We may have situations in which two parties are similar in terms of their ideological persuasions and programmatic preferences. They might be regarded as natural allies who should act together. If they have not merged, that is because each f them wants to keep its own identity alive and the head of neither of them is willing to give up the helmsman’s slot. Take, for instance, the case of the two main PML factions, namely, PML-N and PML-Q. They are not kept apart by differences of ideology or policy options. One cannot be sure that either of them has any known ideology at all. It is probable that each of them is guided by the quest for power and the rewards that come with it. Furthermore they stand away from each other because Chaudhry Shujaat Hussain and his associates are anathema to Mian Nawaz Sharif. The same may be said to some extent of the Jamaat-e-Islami and the JUI. They both want to Islamise Pakistan and their definitions of Islamisation are essentially the same. But Maulana Fazlur Rehman would be loath to vacate the pulpit in favour of Syed Munawwar Hasan. Nor would the latter yield to the Maulana.

Coalitions may also be made for entirely pragmatic reasons. Two parties may come together, having calculated that their combined pressure on the government of the day may bring larger benefits to their leading men than would be the case if they went their separate ways. The government may ward off their pressure by offering them jobs as ministers. This scenario will most likely come to pass if the ruling party’s numerical position in parliament is shaky. It was this kind of a situation which induced all of the major parties in the country — PML-N, PML-Q, MQM, JUI, ANP — to join coalitions with the PPP at the Centre and in the provinces. This happened in spite of the fact that none of them thought well of the PPP. The MQM leaders denounced Qaim Ali Shah’s government in Sindh in which two of its own notables were ministers. They reasoned that if their participation in the Sindh government could keep the departments in their charge on the straight and narrow path of virtue, it would be a gain for the polity. Not many of the political observers may have found this reasoning to be convincing.

Prime Minister Gilani fired one of his ministers belonging to the JUI because the latter had accused one of his colleagues of corruption. In protest the JUI withdrew its other ministers from the government. But, curiously enough, its members continued to sit on the government benches for a time. On second thought, as it were, they moved across the aisle to the ranks of the opposition. The MQM has moved back and forth across the aisle in the Sindh Assembly and the National Assembly more than once. There is little, if anything, that is common between the PPP, MQM, and the JUI except perhaps professions of commitment to the national interest, a complex subject that invites serious consideration.

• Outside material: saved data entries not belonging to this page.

(** * An in-memory key/value database with nested transactions

    Shallow embedding of [simple_database.py]: the classes [Data],
    [TransactionHandler], [Database] and [DBConsole], followed by the
    properties of the transaction engine.

    Python objects are mutable and shared; the embedding threads one
    explicit state (the [Database] object graph) through every method, in a
    small state-and-exception monad.  Dictionaries are [gmap]s, the sets of
    touched keys are [gset]s, Python lists are Rocq lists whose LAST element
    is the Python index [-1] (the top of the stack, the latest history
    entry), and the Python value [None] is the [None] of [option string]. *)

From stdpp Require Import gmap strings list fin_maps.
From Stdlib Require Import ZArith Lia.

(** ** Exceptions, outcomes, and the monad *)

Inductive exn := AttributeError | KeyError | IndexError | TypeError | EOFError.

(** A call either returns a value or raises; in both cases the object state
    it leaves behind is part of the outcome. *)
Inductive outcome (S A : Type) : Type :=
| Return (a : A) (s : S)
| Raise (e : exn) (s : S).
Arguments Return {S A} a s.
Arguments Raise {S A} e s.

Definition final_state {S A} (o : outcome S A) : S :=
  match o with Return _ s => s | Raise _ s => s end.

Definition M (S A : Type) : Type := S → outcome S A.

Definition raise {S A} (e : exn) : M S A := λ s, Raise e s.
Definition gets {S A} (f : S → A) : M S A := λ s, Return (f s) s.
Definition modify {S} (f : S → S) : M S unit := λ s, Return tt (f s).

#[export] Instance M_ret {S} : MRet (M S) := λ A a s, Return a s.
#[export] Instance M_bind {S} : MBind (M S) := λ A B f m s,
  match m s with
  | Return a s' => f a s'
  | Raise e s' => Raise e s'
  end.

Abbreviation ret := mret (only parsing).

(** [for x in l: body(x)] *)
Fixpoint for_each {S A} (l : list A) (body : A → M S unit) : M S unit :=
  match l with
  | [] => ret tt
  | x :: l' => body x ;; for_each l' body
  end.

(** ** The objects *)

(** [class Data]: a dictionary [data] and the frequency dictionary
    [values_freq].  The database stores strings under its keys, the
    transaction handler stores lists of value-or-[None]. *)
Record Data (A : Type) : Type := mkData {
  data : gmap string A;
  values_freq : gmap string Z
}.
Arguments mkData {A} _ _.
Arguments data {A} _.
Arguments values_freq {A} _.

(** [class TransactionHandler], without its [database] attribute: that
    attribute is a reference to the very [Data] object the [Database] owns,
    so the handler's methods run on the whole [Database] state below. *)
Record TransactionHandler : Type := mkTransactionHandler {
  transactions : Data (list (option string));
  transactions_opened : list (gset string)
}.

(** [class Database] *)
Record Database : Type := mkDatabase {
  database : Data string;
  transaction_handler : TransactionHandler
}.

Abbreviation db_data s := (data (database s)) (only parsing).
Abbreviation db_freq s := (values_freq (database s)) (only parsing).
Abbreviation txn_data s := (data (transactions (transaction_handler s))) (only parsing).
Abbreviation txn_freq s := (values_freq (transactions (transaction_handler s))) (only parsing).
Abbreviation opened s := (transactions_opened (transaction_handler s)) (only parsing).

(** Attribute updates. *)
Definition upd_db_data (f : gmap string string → gmap string string) (s : Database) : Database :=
  mkDatabase (mkData (f (db_data s)) (db_freq s)) (transaction_handler s).
Definition upd_db_freq (f : gmap string Z → gmap string Z) (s : Database) : Database :=
  mkDatabase (mkData (db_data s) (f (db_freq s))) (transaction_handler s).
Definition upd_txn_data
    (f : gmap string (list (option string)) → gmap string (list (option string)))
    (s : Database) : Database :=
  mkDatabase (database s)
    (mkTransactionHandler (mkData (f (txn_data s)) (txn_freq s)) (opened s)).
Definition upd_txn_freq (f : gmap string Z → gmap string Z) (s : Database) : Database :=
  mkDatabase (database s)
    (mkTransactionHandler (mkData (txn_data s) (f (txn_freq s))) (opened s)).
Definition upd_opened (f : list (gset string) → list (gset string)) (s : Database) : Database :=
  mkDatabase (database s)
    (mkTransactionHandler (transactions (transaction_handler s)) (f (opened s))).

(** ** [class Data]: the frequency index *)

Module Data.

(** [Data()] *)
Definition new {A} : Data A := mkData ∅ ∅.

(** [values_freq.get(value, 0)] *)
Definition count (values_freq : gmap string Z) (value : string) : Z :=
  default 0%Z (values_freq !! value).

Definition modify_freq (values_freq : gmap string Z)
    (key_of_value : option string) (num : Z) : gmap string Z :=
  match key_of_value with
  | Some v =>
      let values_freq := <[v := (count values_freq v + num)%Z]> values_freq in
      if bool_decide (values_freq !! v = Some 0%Z)
      then delete v values_freq
      else values_freq
  | None => values_freq
  end.

Definition increase_freq (values_freq : gmap string Z) (key_of_value : option string) :=
  modify_freq values_freq key_of_value 1.

Definition decrease_freq (values_freq : gmap string Z) (key_of_value : option string) :=
  modify_freq values_freq key_of_value (-1).

End Data.

(** ** [class TransactionHandler] *)

Module TransactionHandler.

(** [TransactionHandler(database)] *)
Definition new : TransactionHandler := mkTransactionHandler Data.new [].

Definition get_active_size : M Database nat :=
  gets (λ s, length (opened s)).

Definition is_active : M Database bool :=
  n ← get_active_size; ret (0 <? n).

Definition is_one_active : M Database bool :=
  n ← get_active_size; ret (n =? 1).

Definition clear : M Database unit :=
  modify (λ s, mkDatabase (database s) new).

(** *** Python primitives on the handler's containers

    A Python name such as [key_list] or [latest_transaction] is a
    reference to the list stored in [transactions.data] or to the set at
    the end of [transactions_opened]; mutating through it mutates the
    container.  Each primitive therefore acts on the place the reference
    points to. *)

(** [self.transactions.data[key]] *)
Definition subscript (key : string) : M Database (list (option string)) :=
  λ s, match txn_data s !! key with
       | Some key_list => Return key_list s
       | None => Raise KeyError s
       end.

(** [key_list[-1] = value] *)
Definition key_list_store_last (key : string) (value : option string) : M Database unit :=
  key_list ← subscript key;
  match key_list with
  | [] => raise IndexError
  | _ => modify (upd_txn_data <[key := removelast key_list ++ [value]]>)
  end.

(** [key_list.append(value)] *)
Definition key_list_append (key : string) (value : option string) : M Database unit :=
  key_list ← subscript key;
  modify (upd_txn_data <[key := key_list ++ [value]]>).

As noted above, the PPP government does not have the numbers required to pass its budget for the next fiscal year. In that event it will fall. To avoid this eventuality, and to the utter amazement of political observers in the country, it has persuaded the PML-Q (whom President Zardari used to call a League of killers) to join its ranks. It has agreed to assign five ministries to its nominees and appoint another one of them, Chaudhry Pervaiz Elahi, as deputy prime minister (a designation of which there is no mention in the constitution). The two parties have also agreed to cooperate with one another in the forthcoming Senate elections and the general elections, which may be held about the middle of 2012. It remains to be seen how this bargain will fare after the budget has been passed.

One cannot be sure where the PML-N and its leader, Mr Nawaz Sharif, stand while all these political games are being played around them. His primacy in Punjab was taken for granted. He has remained aloof from the politics of making and unmaking coalitions. He had been denouncing Mr Gilani’s government for corruption and incompetence. He gave the people the impression that he and his party were going to launch a mass movement to oust it. But he has done no such thing. The view is gaining ground that while he is a good listener, he is much too slow in making decisions and taking action. One should not be surprised if his standing is being impaired to some extent by these inclinations on his part.